Patient measurements including weight, BMI, waist and hip circumference (WC), waist to hip ratio (WHR), and body composition were taken at baseline, 6, and 12 weeks. Results from physical activity assessments to determine metabolic equivalent (MET) using a Modifiable Activity Questionnaire, and appetite assessment using the Simplified Nutritional Appetite Questionnaire (SNAQ) were recorded baseline, 6, and 12 weeks. Blood and biochemical assessment were performed at baseline and 12 weeks and included analysis of TG, TC, HDL-C, low density lipoprotein (LDL-C), and plasma concentration of NPY.
Khezri and colleagues reported that despite there being no significant baseline differences between the ACV and control groups, there were several significant differences at 6- and 12- week assessments. The restricted diet reduced BMI, body fat, body weight, and WHR in both groups, however data showed that body weight (-4 ± 2.5kg ACV vs. -2.3 ± 1.6 control), BMI (-1.52kg/m2 ± 0.9 ACV vs -0.89 ± 0.6 control), hip girth (-5.9cm ± 3.71 ACV vs -3.37 ± 2.49 control) and VAI for male (-3.6 ± 2.37 ACV vs 1.98 ± 3.37) and female (-3.6 ± 4.58 ACV vs 1.4 ±3.82) subjects “were significantly reduced in the ACV group in comparison to the control group.”
Subjects in the ACV group also saw significantly stronger beneficial effects on plasma and lipids in comparison to the control group from baseline to 12 weeks. Khezri reports that plasma TG concentrations were reduced in the ACV group (-58.1mg/dL ± 16) in comparison to the control group (45mg/dL ± 19.8) whose TG concentrations rose, that HDL-C was significantly increased in ACV subjects (2.95mg/dL ± 4) in comparison to control (0.68mg/dL ± 3), and that TC was significantly decreased in ACV subjects (-5.1mg/dL ± 7.6) in comparison to control (-3.05 mg/dL ±6.6). Data showed that changes in LDL-C and NPY were not statistically significant.

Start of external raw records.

(** C40: A dump is the data. For any data, with any prefix and whatever the two character arrays held before, LogHexDump
    ends, having logged its header and then one message for each 16 bytes, in order; it writes nothing outside of its
    arrays. A message has at most 79 characters, also when the offset needs all 16 digits; below an offset of 2^28 none
    is lost. The offset and the bytes read back from the columns are those of the data: together they are all of it. *)
Theorem LogHexDump_roundtrip env fuel level module prefix data line ascii w :
  log_Initialized (lw_logger w) = true -> level <= lc_level (log_Config (lw_logger w)) ->
  Forall (fun b => 0 <= b < 2 ^ 8) data -> Z.of_nat (length data) < 2 ^ 63 -> Z.of_nat (length data) + 16 <= 16 * Z.of_nat fuel ->
  length line = 80%nat -> length ascii = 17%nat ->
  exists lines w',
    LogHexDump env fuel level module prefix data (Z.of_nat (length data)) line ascii w = Ok (tt, w') /\
    log_all env level module ((prefix ++ chars ": " ++ numeral (Z.of_nat (length data)) ++ chars " bytes") :: lines) w = Ok (tt, w') /\
    concat ((fun l => (parse_line l).2) <$> lines) = data /\
    forall k l, lines !! k = Some l -> (length l <= 79)%nat /\ (parse_line l).1 = 16 * Z.of_nat k /\
      (16 * Z.of_nat k < 2 ^ 28 -> l = dump_line (16 * Z.of_nat k) (chunk_at data (16 * Z.of_nat k))).
Proof.
  intros Hi Hl Hb Hmax Hfuel Hline Hascii. set (n := Z.to_nat ((Z.of_nat (length data) + 15) / 16)).
  assert (16 * Z.of_nat n < Z.of_nat (length data) + 16 /\ Z.of_nat (length data) <= 16 * Z.of_nat n) as [H1 H2].
  { subst n. pose proof (Z.div_mod (Z.of_nat (length data) + 15) 16). pose proof (Z.mod_pos_bound (Z.of_nat (length data) + 15) 16).
    rewrite Z2Nat.id by (apply Z.div_pos; lia). lia. }
  clearbody n. exists (dump_texts data 0 (Z.of_nat n)).
  destruct (wp_elim _ _ _ (log_all_logger env level module ((prefix ++ chars ": " ++ numeral (Z.of_nat (length data)) ++ chars " bytes") :: dump_texts data 0 (Z.of_nat n)) w)) as ([] & w' & E & _).
  exists w'. split; [|split; [done|split]].
  - unfold LogHexDump. rewrite bind_get, Hi, (proj2 (Z.ltb_ge _ _)) by done. cbn [negb orb]. rewrite <- E.
    cbn [log_all foldr]. destruct (LogMessage_total env level module (prefix ++ chars ": " ++ numeral (Z.of_nat (length data)) ++ chars " bytes") w) as (w1 & Em & _).
    rewrite !(bind_Ok _ _ _ _ _ Em). apply (hex_lines_run env level module data Hb Hmax n 0); (done || lia).
  - by rewrite dump_texts_parse by (done || lia).
  - intros k l Hk. unfold dump_texts in Hk. apply list_lookup_fmap_Some in Hk as (j & -> & Hj). apply lookup_seqZ in Hj as [-> Hj].
    rewrite Z.add_0_l. pose proof (chunk_at_bytes data (16 * Z.of_nat k) Hb) as Hc. pose proof (length_chunk_at data (16 * Z.of_nat k)) as Hlc.
    split; [rewrite length_take; lia|]. rewrite parse_dump_line by (done || lia). split; [done|].
    intros Hk. apply take_ge, dump_line_fits; (done || lia).
Qed.

(** The name of a file is what stands behind its last separator: all of the path when there is none. *)
Definition is_separator (c : Z) : bool := (c =? 92) || (c =? 47).
Lemma file_name_spec filename s p : filename = s ++ p -> Forall (fun c => is_separator c = false) s ->
  exists dir, filename = dir ++ file_name filename p /\ Forall (fun c => is_separator c = false) (file_name filename p) /\
    (dir = [] \/ exists d c, dir = d ++ [c] /\ is_separator c = true).
Proof.
  revert filename s. induction p as [|c p IH]; intros filename s E Hs; cbn [file_name].
  - rewrite app_nil_r in E. subst. exists []. auto.
  - change ((c =? 92) || (c =? 47)) with (is_separator c). destruct (is_separator c) eqn:Hc.
    + destruct (IH p [] eq_refl (Forall_nil_2 _)) as (dir & Ep & Hf & Hd). exists (s ++ [c] ++ dir). rewrite Ep in E at 1.
      split; [by rewrite E, <- !app_assoc|]. split; [done|right]. destruct Hd as [->|(d & c' & -> & Hc')].
      * by exists s, c.
      * exists (s ++ [c] ++ d), c'. by rewrite <- !app_assoc.
    + apply (IH filename (s ++ [c])); [by rewrite E, <- app_assoc|]. apply Forall_app. by repeat constructor.
Qed.

(** A message is printed whole, once, and at its level. Before LoggerInit its text goes to the console whatever its
    level; afterwards a message above the level in force leaves no trace. Any other prints one line, the same on the
    console and in the file: the timestamp, the level, the module and the first 4095 characters of the text, nothing of
    which is cut off for a module name of up to 68 characters, so that the line ends in its newline. A console that takes
    attributes shows it in the colour of its level, and has its own attributes again afterwards; what was flushed
    before is flushed with the line. *)
Lemma LogMessage_prints env level module text w :
  let config := log_Config (lw_logger w) in
  let n := lw_count w in
  let line := line_text config (if lc_enableTimestamp config then timestamp_text (le_time env n) else []) level module (take 4095 text) in
  time_ok (le_time env n) -> (forall m, module = Some m -> (length m <= 68)%nat) ->
  exists w', LogMessage env level module text w = Ok (tt, w') /\ lw_logger w' = lw_logger w /\
    if negb (log_Initialized (lw_logger w)) then lw_console w' = lw_console w ++ [(lw_attrs w, text); (lw_attrs w, [10])] /\ lw_file w' = lw_file w
    else if lc_level config <? level then w' = w
    else
      last line = Some 10 /\
      (lc_enableConsole config = true -> lw_console w' = lw_console w ++
        [(if lc_enableColor config && le_console env n && le_set_attribute env n then GetLevelColor level else lw_attrs w, line)]) /\
      (lc_enableConsole config = false -> lw_console w' = lw_console w) /\
      (le_console_info env n = true -> lw_attrs w' = lw_attrs w) /\
      (lc_enableFile config && log_File (lw_logger w) = true -> (length line <= le_written env n)%nat -> lw_file w' = lw_file w ++ line) /\
      (lw_flushed w = lw_file w -> le_flushed env n = true -> lw_flushed w' = lw_file w').
Proof.
  intros config n line Hst Hm. destruct (log_Initialized (lw_logger w)) eqn:Hi; cbn [negb].
  2: { eexists. split; [unfold LogMessage; rewrite bind_get, Hi; reflexivity|]. unset. by rewrite <- app_assoc. }
  destruct (Z.ltb_spec (lc_level config) level) as [Hl|Hl].
  { exists w. split; [|done]. unfold LogMessage. by rewrite bind_get, Hi, (proj2 (Z.ltb_lt _ _)) by done. }
  eexists. split; [by apply LogMessage_run|]. cbn [lw_logger lw_console lw_attrs lw_file lw_flushed]. fold config n.
  rewrite final_line_fits by done. fold line. split_and!; [done|..].
  - unfold line, line_text. destruct (lc_enableModule config), module; rewrite ?last_app; cbn; by rewrite ?last_app.
  - by intros ->.
  - intros ->. apply app_nil_r.
  - intros ->. by destruct (_ && _).
  - intros -> ?. by rewrite take_ge by done.
  - intros -> ->. rewrite andb_true_r. destruct (_ && _); [done|]. by rewrite app_nil_r.
Qed.

(** *** The theorems at work: twenty bytes in two lines, in a file and on a console with colours. *)

Definition example_env : LogEnv :=
  mkLogEnv (fun _ => mkSYSTEMTIME 2024 5 17 9 3 7 42) (fun _ => true) (fun _ => true) (fun _ => true) (fun _ => 5000%nat) (fun _ => true).
Definition example_log : LogWorld :=
  mkLogWorld (mkLogger (mkLoggerConfig LOG_LEVEL_DEBUG true true true true true (chars "log.txt")) true true) COLOR_RESET [] [] [] 0.
Definition example_data : list Z := seqZ 60 20.

Example example_dump :
  snd <$> lw_console (final (LogHexDump example_env 3 LOG_LEVEL_DEBUG (Some (chars "io")) (chars "SQE") example_data 20 (replicate 80 255) (replicate 17 255)) example_log) =
    [chars "2024-05-17 09:03:07.042 [DEBUG] [io      ] SQE: 20 bytes" ++ [10];
     chars "2024-05-17 09:03:07.042 [DEBUG] [io      ]   0000: 3c 3d 3e 3f 40 41 42 43  44 45 46 47 48 49 4a 4b  |<=>?@ABCDEFGHIJK|" ++ [10];
     chars "2024-05-17 09:03:07.042 [DEBUG] [io      ]   0010: 4c 4d 4e 4f                                       |LMNO            |" ++ [10]].
Proof. vm_compute. reflexivity. Qed.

ACV’s effects on appetite suppression were determined to be significant with a reduction in appetite as determined by the SNAQ dropping from a mean of 14.40 to 12.90, while the control group reduced from 14.80 to 14.55.
Khezri wrote that previous studies have noted ACV’s effects on hunger reduction and that the reduction had been theorized to be an effect of the acetic acid on NPY concentration through an “appetite-stimulating neuropeptide,” but given that there was no statistical difference between NPY concentration in ACV and control groups “it seems that appetite control by ACV is not related to plasma NPY.”
Khezri and colleagues theorized that the reduction of TG in the control group may be associated with a hypotryglyceridemic effect of vinegar on triglycerides in the liver, but that other studies looking at consumption of pomegranate vinegar showed no reduction in TG, suggesting that some quality of ACV is specific to TG reduction.
“ACV could be used as an adjunctive therapy in concomitant with RCD or other standard way of weight management therapy through appetite controlling or increasing thermic effect of food component,” said Khezri, adding that further study is needed to determine the exact effect ACV has on weight-loss, appetite, and lipid management.